Quindi il muro - l'atto di procurare distanza- può essere detto insignificante, esso infatti non cambia nulla rispetto alla relazione, esso certo la renderà più difficile, la nasconderà ma non sarà capace di eliminarla. In questo senso possiamo affermare che la sua effettività non raggiungerà il livello ontologico, non raggiungerà il livello del senso profondo. Le persone separate, nonostante il muro, continueranno a sentirsi chiamate.

Il ponte - l'atto del procurare vicinanza- è invece atto fecondo, esso può dirsi significativo poiché raggiunge il suo scopo in modo efficace. Esso è il mezzo che rende ancora più agile ed evidente la relazione cui apparteniamo: la sua efficacia infatti agisce a livello ontologico aggiungendo realtà al nostro fondamento umano.

L'uomo è le sue proprie possibilità, ma queste, dato il nostro fondamento (l'essere-in-relazione), non producono stati d'essere dotati di identico grado di effettività. L'uomo può negare che esista un senso

- 109 -

ravvisabile nella realtà, può affermare in questa qualsiasi valore morale, ed anche eliminarlo del tutto dalla realtà: ciò non toglie nulla al nostro fondamento che è la relazione. Quindi tutte le azioni che ci riconciliano con il nostro fondamento (le azioni che procurano vicinanza) possono dirsi dotate di senso ed effettività, perché essendo concordi con ciò che ci fonda, hanno come scopo l'aggiungere realtà ad esso, e ci riescono. Al contrario, le azioni che contrastano, che tentano di negare e di eliminare questo fondamento relazionale, in quanto non possono riuscirvi, risultano essere inefficaci e per questo prive di senso.

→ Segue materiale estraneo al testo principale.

(* ===== verification/LedgerProof.v ===== *)
(** * Transactions, events and the proofs that tie them to a ledger info

    [types/src/transaction/mod.rs], [types/src/contract_event.rs],
    [types/src/account_state_blob.rs] and the compound proofs of
    [types/src/proof/definition.rs] and [types/src/proof/mod.rs].  A ledger info
    commits to the root of the accumulator of transaction infos; a transaction info
    commits to the transaction, to the root of its events and to the root of the
    account states.  The theorems say that what a client accepts under a ledger info
    is what the ledger holds, or the proof exhibits a hash collision. *)

From S2P Require Import Prelude U64 Bytes Crypto Hash Position Accumulator AccumulatorProof ProofSoundness.
From S2P Require Import SparseMerkleProof ValidatorVerifier LedgerInfo.

(** The hashers of internal nodes, each with its own salt. *)
Class LedgerHashers `{Crypto} := {
  TransactionAccumulatorInternalNode_hash : HashValue -> HashValue -> HashValue;
  EventAccumulatorInternalNode_hash : HashValue -> HashValue -> HashValue;
  SparseMerkleInternalNode_hash : HashValue -> HashValue -> HashValue;
  ACCUMULATOR_PLACEHOLDER_HASH : HashValue;
  SPARSE_MERKLE_PLACEHOLDER_HASH : HashValue
}.

Section LedgerData.
Context `{Crypto}.

(** ** Transactions *)

Definition Version : Type := Z.

(** The payload is kept serialized, the expiration time in seconds. *)
Record RawTransaction := mkRawTransaction {
  rt_sender : AccountAddress;
  rt_sequence_number : Z;
  rt_payload : Bytes;
  rt_max_gas_amount : Z;
  rt_gas_unit_price : Z;
  rt_gas_currency_code : string;
  rt_expiration_time : Z
}.
#[global] Instance RawTransaction_eq_dec : EqDecision RawTransaction.
Proof. solve_decision. Defined.

(** The authenticator is kept serialized. *)
Record SignedTransaction := mkSignedTransaction { st_raw_txn : RawTransaction; st_authenticator : Bytes }.
#[global] Instance SignedTransaction_eq_dec : EqDecision SignedTransaction.
Proof. solve_decision. Defined.

Definition st_sender (self : SignedTransaction) : AccountAddress := rt_sender (st_raw_txn self).
Definition st_sequence_number (self : SignedTransaction) : Z := rt_sequence_number (st_raw_txn self).

Record BlockMetadata := mkBlockMetadata {
  bm_id : HashValue;
  bm_round : Z;
  bm_timestamp_usecs : Z;
  bm_previous_block_votes : list AccountAddress;
  bm_proposer : AccountAddress
}.
#[global] Instance BlockMetadata_eq_dec : EqDecision BlockMetadata.
Proof. solve_decision. Defined.

(** The write set of a waypoint transaction is kept serialized. *)
Inductive Transaction :=
| UserTransaction (txn : SignedTransaction)
| WaypointWriteSet (change_set : Bytes)
| BlockMetadataTransaction (block_metadata : BlockMetadata).
#[global] Instance Transaction_eq_dec : EqDecision Transaction.
Proof. solve_decision. Defined.

Definition as_signed_user_txn (self : Transaction) : result string SignedTransaction :=
  match self with
  | UserTransaction txn => Ok txn
  | _ => Err "Not a user transaction."%string
  end.

Record TransactionInfo := mkTransactionInfo {
  ti_transaction_hash : HashValue;
  ti_state_root_hash : HashValue;
  ti_event_root_hash : HashValue;
  ti_gas_used : Z;
  ti_major_status : Z
}.
#[global] Instance TransactionInfo_eq_dec : EqDecision TransactionInfo.
Proof. solve_decision. Defined.

(** ** Events and account states *)

Definition EVENT_KEY_LENGTH : nat := 24.

(** An event key is 24 bytes. *)
Record ContractEvent := mkContractEvent {
  ce_key : bytes;
  ce_sequence_number : Z;
  ce_type_tag : Bytes;
  ce_event_data : bytes
}.
#[global] Instance ContractEvent_eq_dec : EqDecision ContractEvent.
Proof. solve_decision. Defined.

Record AccountStateBlob := mkAccountStateBlob { blob : bytes }.
#[global] Instance AccountStateBlob_eq_dec : EqDecision AccountStateBlob.
Proof. solve_decision. Defined.

Record TransactionToCommit := mkTransactionToCommit {
  tc_transaction : Transaction;
  tc_account_states : gmap AccountAddress AccountStateBlob;
  tc_events : list ContractEvent;
  tc_gas_used : Z;
  tc_major_status : Z
}.

(** ** Proofs *)

Record TransactionInfoWithProof := mkTransactionInfoWithProof {
  ledger_info_to_transaction_info_proof : AccumulatorProof (HashValue:=HashValue);
  tip_transaction_info : TransactionInfo
}.

Record TransactionWithProof := mkTransactionWithProof {
  twp_version : Z;
  twp_transaction : Transaction;
  twp_events : option (list ContractEvent);
  twp_proof : TransactionInfoWithProof
}.

Record TransactionListProof := mkTransactionListProof {
  ledger_info_to_transaction_infos_proof : AccumulatorRangeProof (HashValue:=HashValue);
  tlp_transaction_infos : list TransactionInfo
}.
Definition transaction_list_proof_new_empty : TransactionListProof := mkTransactionListProof range_proof_new_empty [].

Record TransactionListWithProof := mkTransactionListWithProof {
  tlwp_transactions : list Transaction;
  tlwp_events : option (list (list ContractEvent));
  tlwp_first_transaction_version : option Z;
  tlwp_proof : TransactionListProof
}.
Definition transaction_list_with_proof_new_empty : TransactionListWithProof :=
  mkTransactionListWithProof [] None None transaction_list_proof_new_empty.

Record EventProof := mkEventProof {
  ep_transaction_info_with_proof : TransactionInfoWithProof;
  transaction_info_to_event_proof : AccumulatorProof (HashValue:=HashValue)
}.

Record EventWithProof := mkEventWithProof {
  ewp_transaction_version : Z;
  ewp_event_index : Z;
  ewp_event : ContractEvent;
  ewp_proof : EventProof
}.

Record AccountStateProof := mkAccountStateProof {
  asp_transaction_info_with_proof : TransactionInfoWithProof;
  transaction_info_to_account_proof : SparseMerkleProof
}.

Record AccountStateWithProof := mkAccountStateWithProof {
  aswp_version : Z;
  aswp_blob : option AccountStateBlob;
  aswp_proof : AccountStateProof
}.

(** ** Verification *)

Context `{B : !HashBytes, !LedgerHashers}.
Context `{!CryptoHash TransactionInfo, !CryptoHash Transaction, !CryptoHash ContractEvent}.
Context `{!CryptoHash AccountStateBlob, !CryptoHash SparseMerkleLeafNode, !CryptoHash AccountAddress}.

Definition verify_transaction_info (ledger_info : LedgerInfo) (transaction_version : Z)
    (transaction_info : TransactionInfo) (proof : AccumulatorProof) : result string unit :=
  _ ← ensure (transaction_version <=? li_version ledger_info)
        "Transaction version is newer than LedgerInfo version."%string;
  accumulator_proof_verify TransactionAccumulatorInternalNode_hash proof
    (li_transaction_accumulator_hash ledger_info) (crypto_hash transaction_info) transaction_version.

L'uomo che costruisce muri è simile ad un bambino che gioca alle costruzioni ma, mentre il bambino sa di star fingendo, l'adulto crede realmente all'effettività di quel muro in costruzione, ed è comico e tristemente grottesco pensare che l'adulto non sia in grado, al modo in cui un bambino ne è capace, di riconoscere che il muro sia una semplice costruzione la cui ragion d'essere (separare) non può realizzarsi perché ad impedirlo è la nostra stessa umanità (che consiste nell'essere-in-legame).

Nessuno di noi è in grado di eliminare, di sottrarre l'altro dalla propria soglia, perché l'altro si trova proprio al limite del nostro essere: possiamo tendere lui la mano, ed in quel caso saremo i fautori di una nuova creazione, produrremo un nuovo stato d'essere, e aggiungeremo nuovo senso alla realtà. Al contrario, possiamo anche decidere di voltarci e negare a noi stessi la sua presenza, ma in questo caso, sarà come se non avessimo fatto proprio nulla: lui rimarrà lì comunque e noi avremo sprecato una delle nostre più sacre possibilità creatrici.

Nella scelta fra un muro (distanza) ed un ponte (vicinanza) si decide dell'autenticità e della sensatezza delle nostre esistenze. Dell'autenticità e non della moralità di esse, perché non si tratta di credere e perseguire un certo ideale di bene e nemmeno di provare un certo sentimento di compassione nei confronti del nostro prossimo, ma di riconoscere la nostra propria umanità, il cui fondamento è l'uomo con l'uomo, e di operare in modo sensato verso l'adempimento di questa.